In our diagram, the Moon is exaggerated twice in size but Venus and Saturn 150 times, to show their shapes in the telescope. Like the Moon, Venus appears D-shaped because of its angle to the Sun. Its actual moment of geometrical “dichotomy” – cutting into halves – was on August 15, but its cloudy surface causes it to look that way earlier. The Moon was at First Quarter today as it passed the point we mark as the “antapex of Earth’s Way”, the direction backward along our orbit: it is crossing behind us.
The Moon and Venus show their reflective half-faces because they are in the foreground of this array; greatly farther off are the two giant planets, and grossly farther off, the supergiant stars.
Great post and great illustrations too. Cheers
What is the blue inverted U shape southwest of Spica? I assume it’s a measurement artifact but at about 2 degrees in length I can’t imagine what use it would have.
A small inverted Y-shape, rather, with two stars?
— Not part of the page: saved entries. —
(** ** Reading a label *)

Lemma next_spec (m : Matcher) q w c :
  table_ok (m_rootTransitions m) → length (m_nodes m) = length names →
  (∀ q, (q < length names)%nat → ∃ n s out, laid (m_nodes m) (m_edges m) q n s out) →
  names !! q = Some w →
  ∃ r, next m (Z.of_nat q) c = Some r ∧
    ((∃ q', r = Z.of_nat q' ∧ child names q c q') ∨ (r = 0 ∧ ¬ known names (w ++ [c]))).
Proof.
  intros Htab Hlen Hlaid Hq. unfold next. destruct (Z.eqb_spec (Z.of_nat q) 0) as [E|E].
  { assert (q = O) as -> by lia. rewrite (sh_root _ _ _ Hsh) in Hq. injection Hq as <-. apply Htab. }
  assert (Hlt := lookup_lt_Some _ _ _ Hq). destruct (Hlaid q Hlt) as (n & s & out & [Hn Hs Hc He Hsl Hso Hch Hall]).
  destruct (Z.ltb_spec (Z.of_nat q) 0), (Z.leb_spec (Z.of_nat (length (m_nodes m))) (Z.of_nat q)); try lia.
  cbn [orb]. rewrite at_of_nat, Hn. cbn [mbind option_bind]. rewrite Hs, Hc, Nat2Z.id, <-Nat2Z.inj_add.
  assert (Hsearch := search_spec (m_edges m) c s out Hsl Hso (S (length out)) O (length out)).
  rewrite Nat.add_0_r in Hsearch. destruct Hsearch as (r & -> & Hr); [lia|lia|intros; lia| |].
  { intros i e Hi Hi'. apply lookup_lt_Some in Hi'. lia. }
  cbn [mbind option_bind].
  assert (Hfound := lower_bound_found out c r Hso Hr). destruct Hr as (Hr & _).
  destruct (Z.ltb_spec (Z.of_nat (s + r)) (Z.of_nat (s + length out))) as [Hin|Hge].
  - destruct (lookup_lt_is_Some_2 out r) as (e & He'); [lia|].
    rewrite at_of_nat, (Hsl _ _ He'). cbn [mbind option_bind]. eexists. split; [done|].
    destruct Hfound as [(e' & He'' & <-)|[Hne Hno]].
    + simplify_eq. rewrite decide_True by done. left.
      by apply Hch, list_elem_of_lookup_2 with r.
    + rewrite decide_False by by apply Hne. right. split; [done|].
      intros (q' & Hq')%list_elem_of_lookup_1. destruct (Hall c q') as (e' & Hin' & Hl); [by exists w|].
      by apply (Hno e').
  - eexists. split; [done|]. right. split; [done|]. intros (q' & Hq')%list_elem_of_lookup_1.
    destruct (Hall c q') as (e' & Hin' & Hl); [by exists w|].
    destruct Hfound as [(e & He' & _)|[_ Hno]]; [apply lookup_lt_Some in He'; lia|by apply (Hno e')].
Qed.

End layout.

End KeywordLayout.
(* ===== verification/_CoqProject ===== *)
-Q . S2P
Prelude.v
GoStrings.v
Utf8.v
Regexp.v
Wildcard.v
GoNet.v
Auth.v
Certloader.v
Flags.v
Fdlimit.v
TlsConfig.v
Dialer.v
Fuse.v
Buffers.v
Proxy.v
ConnLog.v
Json.v
Status.v
Signals.v
Main.v
System.v
Lifecycle.v
Sessions.v
EndToEnd.v
(** ** Tactics *)

(** Case analysis on the scrutinee of a [match] or [if] of the goal or of a
    hypothesis, keeping the equation. *)
Ltac case_any :=
  match goal with
  | |- context [match ?x with _ => _ end] => destruct x eqn:?
  | H : context [match ?x with _ => _ end] |- _ => destruct x eqn:?
  end.

(** Boolean hypotheses and goals into propositions. *)
Ltac bool_prop :=
  repeat match goal with
  | H : (_ && _) = true |- _ => apply andb_true_iff in H as [? ?]
  | H : (_ || _) = true |- _ => apply orb_true_iff in H as [?|?]
  | H : (_ && _) = false |- _ => apply andb_false_iff in H as [?|?]
  | H : (_ || _) = false |- _ => apply orb_false_iff in H as [? ?]
  | H : negb _ = true |- _ => apply negb_true_iff in H
  | H : negb _ = false |- _ => apply negb_false_iff in H
  | H : bool_decide _ = true |- _ => apply bool_decide_eq_true in H
  | H : bool_decide _ = false |- _ => apply bool_decide_eq_false in H
  end.

Create HintDb ghost discriminated.

(** ** Lists *)

Lemma existsb_iff {A} (f : A -> bool) (P : A -> Prop) (l : list A) :
  (forall x, f x = true <-> P x) ->
  existsb f l = true <-> exists x, x ∈ l /\ P x.
Proof.
  intros Hf. rewrite existsb_exists. split; intros (x & Hx & Px).
  - exists x. split; [by apply list_elem_of_In | by apply Hf].
  - exists x. split; [by apply list_elem_of_In | by apply Hf].
Qed.

(** Induction on the length of a list, for functions that step over several
    elements at a time. *)
Lemma list_len_ind {A} (P : list A -> Prop) :
  (forall l, (forall k, length k < length l -> P k) -> P l) -> forall l, P l.
Proof.
  intros Hstep l. remember (length l) as n eqn:Hn. revert l Hn.
  induction n as [n IH] using lt_wf_ind. intros l ->.
  apply Hstep. intros k Hk. by eapply IH.
Qed.
(* ===== verification/Wildcard.v ===== *)
(** * Wildcard patterns: [src/wildcard/matcher.go]

    A pattern is compiled to the text of a regular expression, which the
    package [regexp] compiles and matches. The model follows the code through
    that text; the theorems relate it to a direct reading of patterns as lists
    of segments. *)
From Stdlib Require Import ZArith Ascii.
From stdpp Require Import base list sets strings.
From S2P Require Import Prelude GoStrings Utf8 Regexp.
#[local] Open Scope Z_scope.

Definition defaultSeparator : Z := 47.

(** The package's error values. [errRegexpOutsideModel] is not one of them: it
    marks generated expressions whose syntax [Regexp] does not model (never
    with the separators the theorems are about). *)
Inductive wildcard_error : Type :=
  | errEmptyPattern
  | errInvalidWildcard
  | errInvalidDoubleWildcard
  | errRegexpCompile
  | errRegexpOutsideModel.

#[export] Instance wildcard_error_eq_dec : EqDecision wildcard_error.
Proof. solve_decision. Defined.

(** The interface [Matcher], which [auth] is written against. *)
Class Matcher (M : Type) : Type := Matches : M -> string -> bool.

(** The struct [regexpMatcher]. *)
Record regexpMatcher : Type := RegexpMatcher { rm_pattern : regex }.

(** [regexpMatcher.Matches]. *)
#[export] Instance regexpMatcher_Matches : Matcher regexpMatcher :=
  fun rm input => regexp_Match (rm_pattern rm) input.

(** The loop over the segments, with [i] the index of the first one of
    [segments], [n] the number of all segments and [buf] the buffer so far. *)
Fixpoint write_segments (separator : Z) (n i : nat) (segments : list string)
    (buf : string) : outcome wildcard_error string :=
  match segments with
  | [] => Ret buf
  | segment :: rest =>
    let next (buf : string) :=
      let buf := buf +:+ string_of_rune separator in
      let buf := if (i =? n - 1)%nat then buf +:+ "?$" else buf in
      write_segments separator n (S i) rest buf in
    if String.eqb segment "*" then
      next (buf +:+ "[^" +:+ string_of_rune separator +:+ "]+")
    else if String.eqb segment "**" then
      if negb (i =? n - 1)%nat then Err errInvalidDoubleWildcard
      else Ret (buf +:+ "?(|" +:+ string_of_rune separator +:+ ".*)$")
    else if Contains segment "*" then Err errInvalidWildcard
    else next (buf +:+ QuoteMeta segment)
  end.

(** The generated text: the code up to [regexp.Compile]. *)
Definition regex_text (pattern : string) (separator : Z) :
    outcome wildcard_error string :=
  let segments := Split pattern (string_of_rune separator) in
  write_segments separator (length segments) 0 segments "^".
Lemma published_then {A} (m : SE unit) (a : A) s :
  published ((m;; mret a) s) = published (m s).
Proof. unfold mbind, SE_bind, published. by destruct (m s) as [[[]|e|] s']. Qed.

(** *** PKCS#11 *)

Lemma pkcs11_Reload_cached c s i old :
  cached s = Some i -> heap s !! i = Some old ->
  pkcs11_Reload c s =
  (certs ← readX509 (certificatePath c);
   leaf ← first certs;
   StorePointer {| tc_Certificate := map Raw certs; tc_PrivateKey := tc_PrivateKey old;
                   tc_Leaf := Some leaf |}) s.
Proof.
  intros Hc Hh. unfold pkcs11_Reload, mbind, SE_bind.
  destruct (quiet_readX509 (certificatePath c) s) as (_ & H2 & H3).
  destruct (readX509 (certificatePath c) s) as [[certs|e|] s1]; [|done|done]. simpl in *.
  destruct certs as [|leaf certs]; [done|]. simpl.
  unfold pkcs11_key, mbind, SE_bind, LoadPointer. simpl. rewrite H3, Hc.
  unfold pkcs11_GetCertificate, LoadPointer, deref. simpl. rewrite H3, Hc, H2. simpl. by rewrite Hh.
Qed.

Lemma readX509_nonempty path s certs s' : readX509 path s = (Ret certs, s') -> certs <> [].
Proof.
  unfold readX509, mbind, SE_bind. destruct (os_Open path s) as [[content|e|] s1]; [|done|done].
  destruct (ReadAsX509 path content) as [found err], (collect found) as [out errs].
  case_any; [done|]. destruct out; simpl; [done|]. by intros [= <- <-].
Qed.

Lemma readX509_no_panic path s : (readX509 path s).1 <> Panic.
Proof.
  unfold readX509, mbind, SE_bind, os_Open. destruct (files s !! path) as [content|]; [|done].
  destruct (ReadAsX509 path content) as [found err], (collect found) as [out errs].
  by repeat case_any.
Qed.

(** ** No panics, complete certificates *)

Lemma readPEM_no_panic path password fmt s : (readPEM path password fmt s).1 <> Panic.
Proof.
  unfold readPEM, mbind, SE_bind, os_Open. destruct (files s !! path) as [content|]; [|done].
  destruct (ReadAsPEM _ _ _ _) as [blocks [e|]]; [done|]. by case_any.
Qed.

Lemma read_all_no_panic paths password fmt acc s :
  (read_all paths password fmt acc s).1 <> Panic.
Proof.
  revert acc s. induction paths as [|p ps IH]; intros acc s; simpl; [done|].
  unfold mbind, SE_bind. pose proof (readPEM_no_panic p password fmt s) as Hp.
  destruct (readPEM p password fmt s) as [[b|e|] s1]; auto.
Qed.

(** Every identity of the keychain has a leaf certificate, and reading the
    keychain returns. *)
Definition identities_ok (k : outcome string (list identity)) : Prop :=
  match k with
  | Ret ids => Forall (fun i => id_CertificateChain i <> Some []) ids
  | Err _ => True
  | Panic => False
  end.
Definition keychain_ok (s : state) : Prop := identities_ok (keychain s).

(** A certificate that [crypto/tls] can offer. *)
Definition complete (cert : tls_certificate) : Prop := tc_Certificate cert <> [].

(** The postcondition of a computation that must not panic. *)
Definition ensures {A} (m : SE A) (s : state) (Q : A -> state -> Prop) : Prop :=
  match m s with (Ret a, s') => Q a s' | (Err _, _) => True | (Panic, _) => False end.

Lemma ensures_bind {A B} (m : SE A) (f : A -> SE B) s R Q :
  ensures m s R -> (forall a s', R a s' -> ensures (f a) s' Q) -> ensures (m ≫= f) s Q.
Proof.
  unfold ensures, mbind, SE_bind. intros Hm Hf. destruct (m s) as [[a|e|] s']; [|done|done].
  by apply Hf.
Qed.

Lemma ensures_quiet {A} (m : SE A) s (R : A -> Prop) :
  quiet m -> ensures m s (fun a _ => R a) ->
  ensures m s (fun a s' => R a /\ heap s' = heap s /\ cached s' = cached s).
Proof.
  intros Hq. unfold ensures. destruct (Hq s) as (_ & H2 & H3).
  by destruct (m s) as [[a|e|] s'].
Qed.

Definition ends_complete (_ : unit) (s : state) : Prop := exists cert,
  current s = Some cert /\ complete cert.

Lemma Store_complete cert s : complete cert -> ensures (StorePointer cert) s ends_complete.
Proof. intros Hc. exists cert. split; [apply (current_after_Store cert s)|done]. Qed.
Lemma first_message_kept c s s' m :
  (pc s = Receiving /\ exists l, errChannel s = m :: l) \/ pc s = Returned m ->
  dial_step c s = Some s' ->
  (pc s' = Receiving /\ exists l, errChannel s' = m :: l) \/ pc s' = Returned m.
Proof.
  intros H Hstep. destruct c as [r| |r|]; simpl in Hstep.
  - destruct H as [[H _]|H]; rewrite H in Hstep; by destruct r.
  - destruct (timer s && _); [|done]. injection Hstep as <-. simpl.
    destruct H as [[? [l ->]]|?]; [left|by right]. split; [done|]. simpl. eauto.
  - destruct (hs s); try done. case_any; [|done]. injection Hstep as <-. simpl.
    destruct H as [[? [l ->]]|?]; [left|by right]. split; [done|]. simpl. eauto.
  - destruct H as [[Hp [l Hl]]|Hp]; rewrite Hp in Hstep; [|done]. rewrite Hl in Hstep.
    destruct m as [e|]; injection Hstep as <-; by right.
Qed.

(** The first message decides. Once the dialer has answered, whatever was
    sent first is what the caller returns: if the timer fired before the
    handshake finished (even while the dialer was still busy), the result is
    the timeout error although the handshake succeeds afterwards. *)
Theorem first_message_decides (s s' : dialing) (m r : option dial_error)
    (l : list (option dial_error)) :
  pc s = Receiving -> errChannel s = m :: l ->
  steps dial_step s s' -> pc s' = Returned r -> r = m.
Proof.
  intros Hp Hl Hs Hr.
  assert ((pc s' = Receiving /\ exists l, errChannel s' = m :: l) \/ pc s' = Returned m) as H.
  { apply (steps_invariant dial_step (fun s => (pc s = Receiving /\ exists l, errChannel s = m :: l)
      \/ pc s = Returned m) s s'); [|left; eauto|done].
    intros c s1 s2 H1 H2. by eapply first_message_kept. }
  destruct H as [[H _]|H]; congruence.
Qed.

(** ** Witnesses *)

(** The timer fires while the dialer is busy; the handshake then succeeds. *)
Definition late_timeout : list dial_choice :=
  [TimerFires; DialReturns None; HandshakeReturns None; CallerReceives].

Lemma dial_result_sound_witness :
  exists s, run dial_step late_timeout dial_start = Some s /\
  pc s = Returned (Some timeoutError) /\ timer s = false /\ raw s = Closed.
Proof.
  eexists. split; [reflexivity|]. split; [reflexivity|].
  apply (dial_result_sound _ (Some timeoutError)); [|reflexivity].
  apply run_steps. exists late_timeout. reflexivity.
Defined.

Lemma dial_never_blocks_witness :
  exists s, run dial_step [DialReturns None] dial_start = Some s /\
  is_Some (dial_step TimerFires s) /\ pc s = Receiving.
Proof.
  eexists. split; [reflexivity|]. split; [|reflexivity].
  refine (proj1 (proj2 (dial_never_blocks [DialReturns None] _ _)) _); reflexivity.
Defined.

Lemma first_message_decides_witness :
  exists s s' r, run dial_step [TimerFires; DialReturns None] dial_start = Some s /\
  run dial_step [HandshakeReturns None; CallerReceives] s = Some s' /\
  pc s' = Returned r /\ r = Some timeoutError.
Proof.
  destruct (run dial_step [TimerFires; DialReturns None] dial_start) as [s|] eqn:E; [|done].
  destruct (run dial_step [HandshakeReturns None; CallerReceives] s) as [s'|] eqn:E'.
  - exists s, s', (Some timeoutError). split; [done|]. split; [done|].
    injection E as <-. injection E' as <-. split; [done|].
    refine (first_message_decides
      (Build_dialing Receiving false Handshaking [Some timeoutError] Open)
      (Build_dialing (Returned (Some timeoutError)) false (Finished None) [None] Closed)
      (Some timeoutError) (Some timeoutError) [] eq_refl eq_refl _ eq_refl).
    apply run_steps. exists [HandshakeReturns None; CallerReceives]. reflexivity.
  - injection E as <-. discriminate E'.
Defined.
(** C13. [Wait] returns only after the shutdown and the drain, whether it was blocked
    or finds the counter at zero: if it can return
    and no two calls of [Shutdown] overlapped, then a [Shutdown] has set the
    flag, closed the listener and returned (or has only to wake up other callers
    of [Wait] before it returns), and no handler is forwarding. *)
Theorem wait_returns_after_drain (proxyProto : bool) (p : proxy) :
  steps proxy_step (proxy_start proxyProto) p ->
  wait_may_return p -> countb committed (shutdowns p) <= 1 ->
  quit p = true /\ listening p = false /\
  (ShReturned true ∈ shutdowns p \/ ShWake ∈ shutdowns p /\ 0 < waiters p) /\
  (forall h, h ∈ conns p -> h_pc h <> AtFuse /\ h_pc h <> AtDone).
Proof.
  intros Hs%proxy_inv_steps Hw Hc. pose proof (released_committed (shutdowns p)) as Hrc.
  assert (Hcr : crashed p = false).
  { destruct Hw as [[? Hw]|(? & Hw & _)]; unfold proxy_step in Hw; by destruct (crashed p). }
  assert (E : handlers p = 0).
  { destruct Hw as [[? Hw]|(p' & Hw & Hn)]; unfold proxy_step in Hw; rewrite Hcr in Hw.
    - by destruct (Z.eqb_spec (handlers p) 0).
    - unfold wg_resume in Hw. destruct (0 <? woken p); [|done].
      destruct (Z.eqb_spec (handlers p) 0); [done|]. by injection Hw as <-. }
  destruct (drained p Hs E) as [Hr Hd]. destruct (released_stopped p Hs Hr) as [Hq Hl].
  split; [done|]. split; [done|]. split; [|by apply no_covered, Hd; lia].
  apply countb_pos in Hr as (i & [| | | | |[]] & Hi & Hr); try done;
    [right|left; by eapply list_elem_of_lookup_2].
  split; [by eapply list_elem_of_lookup_2|].
  pose proof (sh_waking_alone _ _ Hs Hcr Hi) as Hm. pose proof (inv_waiters _ Hs).
  clear -Hm H. wait_group.
Qed.
(* ===== verification/ConnLog.v ===== *)
(** * The connection log: [logConnectionMessage] of [src/proxy/proxy.go]

    The line the proxy logs when a pipe opens and when it is closed, with the
    texts of its two endpoints as [package net] writes them. The section
    "Reading" is a reader for these texts, the reference the writers are
    checked against. *)
From Stdlib Require Import ZArith Lia.
From stdpp Require Import base list sets strings.
From S2P Require Import Prelude GoStrings Utf8 GoNet Proxy.

Local Open Scope Z_scope.

(** ** Numbers *)

Definition lowerhex (d : Z) : Z := if d <? 10 then 48 + d else 87 + d.

(** The digits of [n] without leading zeros, at most [w] of them. *)
Fixpoint numeral (base : Z) (w : nat) (n : Z) : list Z :=
  match w with
  | O => []
  | S w' => (if n <? base then [] else numeral base w' (n / base)) ++ [lowerhex (n mod base)]
  end.

(** [net.uitoa] on a 64-bit number, which has at most 20 decimal digits, and
    [net.itoa]. *)
Definition uitoa (n : Z) : list Z := numeral 10 20 n.
Definition itoa (n : Z) : list Z := if n <? 0 then 45 :: uitoa (- n) else uitoa n.

(** [net.appendHex] on a 32-bit number. *)
Definition appendHex (n : Z) : list Z := numeral 16 8 n.

(** ** Texts of IP addresses *)

(** [net.hexString]. *)
Definition hexString (b : list Z) : list Z :=
  flat_map (fun c => [lowerhex (c / 16); lowerhex (c mod 16)]) b.

(** The 16-bit groups of an address. *)
Fixpoint ip_groups (ip : list Z) : list Z :=
  match ip with
  | a :: b :: t => a * 256 + b :: ip_groups t
  | _ => []
  end.

(** How many zeros a list starts with. *)
Fixpoint zeros (g : list Z) : nat :=
  match g with
  | 0 :: t => S (zeros t)
  | _ => O
  end.

(** The first longest run of zero groups: the loop of [IP.String] from group
    [i] on, where [best] is the run found so far. *)
Fixpoint longest_run (fuel : nat) (g : list Z) (i : nat) (best : nat * nat) : nat * nat :=
  match fuel with
  | O => best
  | S fuel' =>
    if (length g <=? i)%nat then best
    else
      let n := zeros (drop i g) in
      if (best.2 - best.1 <? n)%nat then longest_run fuel' g (i + n + 1) (i, i + n)%nat
      else longest_run fuel' g (i + 1) best
  end.

(** The hexadecimal form: "::" stands for the longest run of zero groups, if
    it is longer than one group. *)
Definition IPv6_text (g : list Z) : list Z :=
  let '(e0, e1) := longest_run 8 g 0 (0, 0)%nat in
  if (e1 - e0 <=? 1)%nat then join_on 58 (map appendHex g)
  else join_on 58 (map appendHex (take e0 g)) ++ [58; 58] ++ join_on 58 (map appendHex (drop e1 g)).

(** [IP.To4]. *)
Definition IP_To4 (ip : IP) : option IP :=
  if (length ip =? 4)%nat then Some ip
  else if (length ip =? 16)%nat && bool_decide (take 12 ip = v4InV6Prefix) then Some (drop 12 ip)
  else None.

(** [IP.String] on an address that is not empty. *)
Definition IP_String (ip : IP) : list Z :=
  match IP_To4 ip with
  | Some ip4 => join_on 46 (map uitoa ip4)
  | None => if (length ip =? 16)%nat then IPv6_text (ip_groups ip) else 63 :: hexString ip
  end.

(** [net.ipEmptyString]. *)
Definition ipEmptyString (ip : IP) : list Z := match ip with [] => [] | _ => IP_String ip end.

(** [net.JoinHostPort]. *)
Definition JoinHostPort (host port : list Z) : list Z :=
  match byteIndex 58 host with
  | Some _ => [91] ++ host ++ [93; 58] ++ port
  | None => host ++ [58] ++ port
  end.

(** ** The log line *)

(** The [Network] and [String] methods of an address. *)
Definition Addr_Network (a : Addr) : string :=
  match a with TCPAddr _ _ _ => "tcp" | OtherAddr network _ => network end.

Definition Addr_String (a : Addr) : string :=
  match a with
  | TCPAddr ip port zone =>
    let ip := ipEmptyString ip in
    of_bytes (if negb (String.eqb zone "") then JoinHostPort (ip ++ [37] ++ bytes zone) (itoa port)
              else JoinHostPort ip (itoa port))
  | OtherAddr _ name => name
  end.

(** The text [logConnectionMessage] gives to the logger; [dst] and [src] are the
    remote addresses of the two connections. *)
Definition logConnectionMessage (action : string) (dst src : Addr) : string :=
  action +:+ " pipe: " +:+ Addr_Network dst +:+ ":" +:+ Addr_String dst +:+ " <-> " +:+
  Addr_Network src +:+ ":" +:+ Addr_String src.

Example IP_String_exs : map (fun ip => of_bytes (IP_String ip))
  [[127; 0; 0; 1]; v4InV6Prefix ++ [10; 0; 0; 7]; replicate 16 0;
   [0x20; 0x01; 0x0d; 0xb8; 0; 0; 0; 0; 0; 1; 0; 0; 0; 0; 0; 1];
   [0x20; 0x01; 0; 0; 0; 0; 0; 1; 0; 0; 0; 0; 0; 0; 0; 0];
   [0x20; 0x01; 0; 1; 0; 1; 0; 1; 0; 1; 0; 1; 0; 1; 0; 0]; [1; 2; 0xab]]
  = ["127.0.0.1"; "10.0.0.7"; "::"; "2001:db8::1:0:0:1"; "2001:0:0:1::"; "2001:1:1:1:1:1:1:0"; "?0102ab"].
Proof. reflexivity. Qed.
It’s part of the constellation Corvus, the rest of which is below the horizon.
In horizon scenes of this sort, I’ve recently been opting to leave all the constellation form-lines showing, though deleting the names of those not close to the action being talked about.
You could give your opinion(s) on this option as compared with the usually more simplified horizon scenes in, for instance, Sky & Telescope/
I see a blue inverted U that is much nearer to Spica than the stars in Corvus. Maybe it doesn’t show up on your copy of the post.
Ah, I understand! It’s an accidental artefact. Technical explanation required, for those who would like to understand.
The illustration starts as an .eps file, created by my program and opened in Adobe Illustrator. There, I edit it by moving and deleting labels etc., manage its size on the screen (300% seems to be a good default), then press the “print screen” key, open the resulting image in Adobe Photoshop, crop it, and save it as a ,jpg image.
Before the step of pressing “print screen”, I should make sure that nothing is visibly selected. For instance, if I happen to have selected a label so as to move it, it will show an underline. In this instance, I didn’t notice that my cursor had accidentally clicked on one of the thousands of small rectangles of which the sky background is made. I should have ended with one of the deletings, or clicked a spot well out to the side, which was going to be cropped.
So the blue marks around the selection show only in the final .jpg picture, thus in the post, but not in the source .eps image if I re-open that.
The sky background consists of thousands of little rectangles so that the illumination can be calculated for each of them – including sky glow, moon glow, and Milky Way glow – to give the graded effect.
Thanks. I hadn’t noticed the moon glow in your diagrams. I also learned of the term “sky glow” though of course I have observed that the darkest sky is overhead because there’s less atmosphere to reflect light when viewing the zenith.
Hope this comes through. This is my view.
/Users/rickscheithauer/Desktop/ho180818ev.jpg
Hi Guy! I love this sentence: “The Moon was at First Quarter today as it passed the point we mark as the “antapex of Earth’s Way”, the direction backward along our orbit: it is crossing behind us.”
I’ve written an article about this crossing as well as the other earth orbit crossing when the Moon is leading us.
https://starinastar.com/moon-teaches-see-earths-orbit/
Thank you for the insights! I am continually inspired by the many celestial arrangements you point out!
Hello, Guy
You can also grab the image, if you are on a Mac, put it on your desktop, open it, and enter full screen mode.
Joseph
I hope the clouds clear in NC so I can see this, but the weather isn’t looking good. July was hopeless for astronomy here and I’m beginning to worry I won’t get any images of Mars for this opposition.
I hope you get clear skies and a good picture. Will there be any consolation in looking at other people’s pictures?